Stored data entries
......

Lemma create_begin_inv c m o r out h c' k h' :
  m_ref_count m <> SIZE_MAX -> create_begin utf8_valid used c m o r out h = (c', k, h') ->
  match k with
  | Ended _ m' _ =>
      (c' = c /\ m' = Alive m) \/
      exists m1, ts_host_module_retain m = Some m1 /\ ts_host_module_release c m1 = (c', m')
  | Pinned m' _ _ _ =>
      c' = c /\ ts_host_module_retain m = Some m' /\ next_instance_generation c <= UINT32_MAX
  end.
Proof.
  intros Hr. unfold create_begin. destruct (ts_host_registry_begin_api c r) as [s1 r1].
  assert (forall r0 s0 message limit h0, (let '(s, r, h) :=
      ts_host_instance_fail utf8_valid r0 s0 PHASE_INSTANTIATE (ts_host_instance_module_name m) (NoData 0) message limit h0 in
      (c, Ended s (Alive m) (Some r), h)) = (c', k, h') ->
    match k with
    | Ended _ m' _ => (c' = c /\ m' = Alive m) \/
        exists m1, ts_host_module_retain m = Some m1 /\ ts_host_module_release c m1 = (c', m')
    | Pinned m' _ _ _ => c' = c /\ ts_host_module_retain m = Some m' /\ next_instance_generation c <= UINT32_MAX
    end) as Hrefuse.
  { intros r0 s0 message limit h0. destruct (ts_host_instance_fail _ _ _ _ _ _ _ _ _) as [[s2 r2] h2].
    intros [= <- <- _]. by left. }
  destruct s1, r1 as [r1|]; try (intros [= <- <- _]; by left).
  destruct (negb out); [apply Hrefuse|]. destruct (_ || _); [apply Hrefuse|].
  destruct (ts_host_instance_options_valid o), o as [o|]; try apply Hrefuse.
  destruct ((_ =? 0) || _) eqn:Hg; [apply Hrefuse|].
  destruct (attempt h) as [[[]|] h1]; [|apply Hrefuse].
  destruct (ts_host_module_retain m) as [m1|] eqn:Hm.
  2:{ unfold ts_host_module_retain in Hm. destruct (_ =? SIZE_MAX) eqn:E; [lia|done]. }
  destruct (ts_host_instance_runtime_create _ _ _ _) as [[s2 [rt|]] h2].
  - destruct s2; try (intros Hf; apply create_fail_inv in Hf as (? & m' & ? & -> & Hrel); right; by exists m1).
    intros [= <- <- _]. split_and!; [done|done|lia].
  - intros Hf. assert (create_fail utf8_valid c m1 r1 o s2 h2 = (c', k, h')) as Hf' by by destruct s2.
    apply create_fail_inv in Hf' as (? & m' & ? & -> & Hrel). right. by exists m1.
Qed.

Lemma create_end_inv c m r o id executed rt h c' k i h' :
  create_end utf8_valid c m r o id executed rt h = (c', k, i, h') ->
  exists s m' r', k = Ended s m' r' /\
    match i with
    | Some i => c' = set_generation (wrapu 64 (next_instance_generation c + 1)) c /\ m' = Alive m /\
        i_id i = id /\ i_state i = INSTANCE_READY /\ generation i = wrapu 32 (next_instance_generation c)
    | None => ts_host_module_release c m = (c', m')
    end.
Proof.
  unfold create_end.
  assert (forall s0 h0, (let '(c0, k0, h1) := create_fail utf8_valid c m r o s0 h0 in (c0, k0, @None instance, h1)) =
      (c', k, i, h') -> exists s m' r', k = Ended s m' r' /\
    match i with
    | Some i => c' = set_generation (wrapu 64 (next_instance_generation c + 1)) c /\ m' = Alive m /\
        i_id i = id /\ i_state i = INSTANCE_READY /\ generation i = wrapu 32 (next_instance_generation c)
    | None => ts_host_module_release c m = (c', m')
    end) as Hfail.
  { intros s0 h0. destruct (create_fail _ _ _ _ _ _ _) as [[c0 k0] h1] eqn:E. intros [= <- <- <- _].
    apply create_fail_inv in E as (s1 & m1 & r1 & -> & Hr). by exists s1, m1, r1. }
  destruct executed; try apply Hfail.
  destruct (ts_host_instance_bind_exports m rt h) as [[s1 rt1] h1]. destruct s1; try apply Hfail.
  destruct (_ <? _); [apply Hfail|]. intros [= <- <- <- _]. by exists STATUS_OK, (Alive m), (Some r).
Qed.

Lemma creation_refused_ok c ms insts stack mid m fs o r out h c' s m' r' h' :
  both_ok c ms insts stack -> ms !! mid = Some (m, fs) ->
  Z.of_nat (size insts) + Z.of_nat (length stack) + 1 < INT64_MAX ->
  create_begin utf8_valid used c m o r out h = (c', Ended s m' r', h') ->
  both_ok c' (put_released mid fs m' ms) insts stack /\ aborts m' = false.
Proof.
  intros [Hm Hi] Hk Hb E. destruct (mo_module _ _ _ Hm _ _ _ Hk) as (Hr & _).
  pose proof (refs_bound insts stack mid).
  apply create_begin_inv in E as [[-> ->]|(m1 & Hret & Hrel)].
  - simpl. by rewrite insert_id.
  - pose proof (retain_ok _ _ _ _ _ _ _ Hm Hk Hret) as Hm1.
    destruct (release_ok _ _ _ mid m1 fs c' m' Hm1) as (Hab & Hm' & Hf & Hd & Ha & Hg);
      [by rewrite lookup_insert_eq|done|].
    rewrite (put_released_insert _ _ _ _ _ _ Hk Hab) in Hm'. split; [|done]. split; [done|].
    by eapply instances_ok_host; [..|exact Hi].
  - unfold SIZE_MAX, INT64_MAX in *. destruct (accepting_instances m); lia.
Qed.

(** A stack with the same call and callbacks. *)
Lemma same_stack_ok c insts stack stack' :
  instances_ok c insts stack -> stack_ok stack' -> running stack' = running stack ->
  callbacks stack' = callbacks stack ->
  next_instance_generation c + creating stack' <= UINT32_MAX + 1 + INT64_MAX ->
  instances_ok c insts stack'.
Proof.
  intros [H1 H2 H3 H4 H5 H6 H7 H8] Hs Hr Hc Hcr. constructor; rewrite ?Hr, ?Hc; try done.
  - intros id mid i Hi. unfold state_of. rewrite Hr, Hc. by apply (H5 id mid i).
  - lia.
Qed.

Lemma creating_length stack : creating stack <= Z.of_nat (length stack).
Proof. induction stack as [|[] stack IH]; simpl; lia. Qed.

Lemma creation_begins_ok c ms insts stack mid m fs o r out h c' m' r' o' rt h' :
  both_ok c ms insts stack -> ms !! mid = Some (m, fs) -> embedder_runs stack = true ->
  Z.of_nat (size insts) + Z.of_nat (length stack) + 1 < INT64_MAX ->
  create_begin utf8_valid used c m o r out h = (c', Pinned m' r' o' rt, h') ->
  both_ok c' (<[mid := (m', fs)]> ms) insts (FCreate mid r' o' :: stack).
Proof.
  intros [Hm Hi] Hk He Hb E. destruct (mo_module _ _ _ Hm _ _ _ Hk) as (Hr & _).
  pose proof (refs_bound insts stack mid).
  apply create_begin_inv in E as (-> & Hret & Hg).
  2:{ unfold SIZE_MAX, INT64_MAX in *. destruct (accepting_instances m); lia. }
  split.
  - eapply modules_ok_ext; [|by eapply retain_ok]. intros k. by rewrite refs_create.
  - pose proof (creating_length stack). apply (same_stack_ok _ _ stack); try done.
    + constructor; [by apply (io_stack _ _ _ Hi)|done].
    + simpl. lia.
Qed.

Lemma creation_stack c insts mid r o stack :
  instances_ok c insts (FCreate mid r o :: stack) -> instances_ok c insts stack.
Proof.
  intros Hi. apply (same_stack_ok _ _ (FCreate mid r o :: stack)); try done.
  - pose proof (io_stack _ _ _ Hi) as Hs. by inversion Hs.
  - destruct (io_next _ _ _ Hi) as [_ Hn]. simpl in Hn. lia.
Qed.

Lemma creation_ends_ok c ms insts stack mid m fs r o id executed rt h c' s m' r' i h' :
  both_ok c ms insts (FCreate mid r o :: stack) -> ms !! mid = Some (m, fs) -> insts !! id = None ->
  create_end utf8_valid c m r o id executed rt h = (c', Ended s m' r', i, h') ->
  both_ok c' (put_released mid fs m' ms) (match i with Some i => <[id := (mid, i)]> insts | None => insts end) stack /\
  aborts m' = false.
Proof.
  intros [Hm Hi] Hk Hid E. apply create_end_inv in E as (s1 & m1 & r1 & [= <- <- <-] & E).
  pose proof (creation_stack _ _ _ _ _ _ Hi) as Hi'.
  destruct i as [i|]; [|by eapply released_ok; [exact Hm|intros k; apply refs_create|..]].
  destruct E as (-> & -> & Hi1 & Hi2 & Hi3). simpl. rewrite insert_id by done. split; [|done].
  pose proof Hi as [_ _ _ _ _ _ _ Hn]. simpl in Hn.
  assert (wrapu 64 (next_instance_generation c + 1) = next_instance_generation c + 1) as Hw.
  { apply wrapu_small. unfold UINT32_MAX, INT64_MAX in *.
    assert (0 <= creating stack) by (clear; induction stack as [|[] stack IH]; simpl; lia). lia. }
  split.
  - eapply modules_ok_host; [..|eapply modules_ok_ext; [|exact Hm]]; try done.
    intros k. by rewrite refs_create, (refs_insert _ id mid i).
  - destruct Hi' as [H1 H2 H3 H4 H5 H6 H7 H8].
    constructor; simpl; try done.
    + intros k Hk'. apply lookup_insert_is_Some'. auto.
    + intros k mid' j [[<- [= <- <-]]|[Hne Hj]]%lookup_insert_Some; [|eauto].
      split; [done|]. unfold state_of. rewrite decide_False by (intros Hr'; apply H4 in Hr' as [? ?]; congruence).
      by left.
    + rewrite Hw. intros k mid' j Hle [[<- [= <- <-]]|[Hne Hj]]%lookup_insert_Some.
      * rewrite Hi3. unfold UINT32_MAX in *. rewrite wrapu_small by lia. lia.
      * assert (0 < generation j < next_instance_generation c) by (eapply H6; [lia|done]). lia.
    + rewrite Hw. intros k mid1 j k' mid2 j' Hle [[<- [= <- <-]]|[Hne Hj]]%lookup_insert_Some
        [[<- [= <- <-]]|[Hne' Hj']]%lookup_insert_Some; try done.
      * assert (0 < generation j' < next_instance_generation c) by (eapply H6; [lia|done]).
        rewrite Hi3. unfold UINT32_MAX in *. rewrite wrapu_small by lia. lia.
      * assert (0 < generation j < next_instance_generation c) by (eapply H6; [lia|done]).
        rewrite Hi3. unfold UINT32_MAX in *. rewrite wrapu_small by lia. lia.
      * eapply H7; [lia|done..].
    + rewrite Hw. lia.
Qed.

(** ** Calls and callbacks *)

#[local] Arguments put_instance : simpl never.

Lemma destroy_instance_inv c m i r h s c' m' i' r' h' :
  turbo_script_instance_destroy utf8_valid c m i r h = (s, c', m', i', r', h') ->
  (c' = c /\ m' = Alive m /\ i' = Some i) \/
  (i' = None /\ (i_state i = INSTANCE_READY \/ i_state i = INSTANCE_FAULTED) /\
   ts_host_module_release c m = (c', m')).
Proof.
  unfold turbo_script_instance_destroy.
  destruct (ts_host_instance_begin _ _ _ _ _ _ _) as [[s1 [r1|]] h1];
    [destruct s1|destruct s1]; try (intros [= _ <- <- <- _ _]; by left).
  destruct (_ && _) eqn:E.
  - destruct (ts_host_instance_fail _ _ _ _ _ _ _ _ _) as [[s2 r2] h2]. intros [= _ <- <- <- _ _]. by left.
  - destruct (ts_host_module_release c m) as [c1 m1]. intros [= _ <- <- <- _ _]. right. split; [done|].
    split; [|done]. destruct (i_state i); simpl in E; try done; auto.
Qed.

Lemma instance_destroyed_ok c ms insts stack id mid i m fs r h s c' m' i' r' h' :
  both_ok c ms insts stack -> insts !! id = Some (mid, i) -> ms !! mid = Some (m, fs) ->
  turbo_script_instance_destroy utf8_valid c m i r h = (s, c', m', i', r', h') ->
  both_ok c' (put_released mid fs m' ms)
    (match i' with Some i' => <[id := (mid, i')]> insts | None => delete id insts end) stack /\
  aborts m' = false.
Proof.
  intros [Hm Hi] Hk Hmk E.
  apply destroy_instance_inv in E as [(-> & -> & ->)|(-> & Hs & Hrel)].
  { simpl. by rewrite !insert_id. }
  eapply released_ok; [exact Hm|intros k; by apply (refs_delete _ id mid i)| |done|done].
  pose proof (not_running _ _ _ _ _ _ Hi Hk Hs) as Hrun.
  destruct Hi as [H1 H2 H3 H4 H5 H6 H7 H8]. constructor; try done.
  - intros k Hr. rewrite lookup_delete_ne by congruence. auto.
  - intros k mid' j [Hne Hj]%lookup_delete_Some. eauto.
  - intros k mid' j Hle [Hne Hj]%lookup_delete_Some. eauto.
  - intros k mid1 j k' mid2 j' Hle [Hne Hj]%lookup_delete_Some [Hne' Hj']%lookup_delete_Some. eauto.
Qed.

(** The references of modules after a step of a call. *)
Lemma call_modules_ok c c' ms insts stack stack' id mid i i' :
  modules_ok c ms (refs insts stack) -> insts !! id = Some (mid, i) -> i_id i' = id ->
  (forall k, refs insts stack' k = refs insts stack k) ->
  ctx c' = ctx c -> active_host_modules c' = active_host_modules c -> host_functions c' = host_functions c ->
  modules_ok c' ms (refs (put_instance (Some i') insts) stack').
Proof.
  intros Hm Hi Hid Hr Hc Ha Hf. eapply modules_ok_host; [done..|]. eapply modules_ok_ext; [|exact Hm].
  intros k. by rewrite (refs_put _ _ _ _ _ _ _ Hi Hid), Hr.
Qed.

Lemma call_begins_ok c ms insts stack id mid i rt c' i' :
  both_ok c ms insts stack -> embedder_runs stack = true -> insts !! id = Some (mid, i) ->
  ts_host_instance_begin_call c (set_runtime rt i) = (STATUS_OK, c', i') ->
  both_ok c' ms (put_instance (Some i') insts) (FCall id :: stack).
Proof.
  intros [Hm Hi] He Hk. destruct (io_instance _ _ _ Hi _ _ _ Hk) as (Hid & _).
  unfold ts_host_instance_begin_call. simpl. destruct (decide _); [done|].
  destruct (_ || _ || _) eqn:E; [done|]. intros [= <- <-].
  apply orb_false_elim in E as [E Hact]. apply orb_false_elim in E as [Hst Hd].
  bool_props. apply bool_decide_eq_true in Hst, Hact. rewrite (io_depth _ _ _ Hi) in Hd.
  pose proof (embedder_idle _ He Hd) as ->. split.
  - eapply call_modules_ok; [exact Hm|exact Hk|exact Hid|intros k; by apply refs_other|done..].
  - eapply replaced_ok; [exact Hi|exact Hk|exact Hid|done|constructor| | |done|..]; simpl.
    + by rewrite (io_depth _ _ _ Hi).
    + by rewrite Hid.
    + unfold state_of. simpl. by rewrite decide_True.
    + intros k Hne _. split; [|done]. by intros [= <-].
    + intros k [= <-]. by eexists.
    + done.
    + lia.
Qed.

......

**THE TASK:**
Of the entries above, repeat exactly the lines between the line with "- intros k mid' j Hle" and the line with "(forall k, refs", inclusive, and no others.

**TASK OUTPUT:**
  - intros k mid' j Hle [Hne Hj]%lookup_delete_Some. eauto.
  - intros k mid1 j k' mid2 j' Hle [Hne Hj]%lookup_delete_Some [Hne' Hj']%lookup_delete_Some. eauto.
Qed.

(** The references of modules after a step of a call. *)
Lemma call_modules_ok c c' ms insts stack stack' id mid i i' :
  modules_ok c ms (refs insts stack) -> insts !! id = Some (mid, i) -> i_id i' = id ->
  (forall k, refs insts stack' k = refs insts stack k) ->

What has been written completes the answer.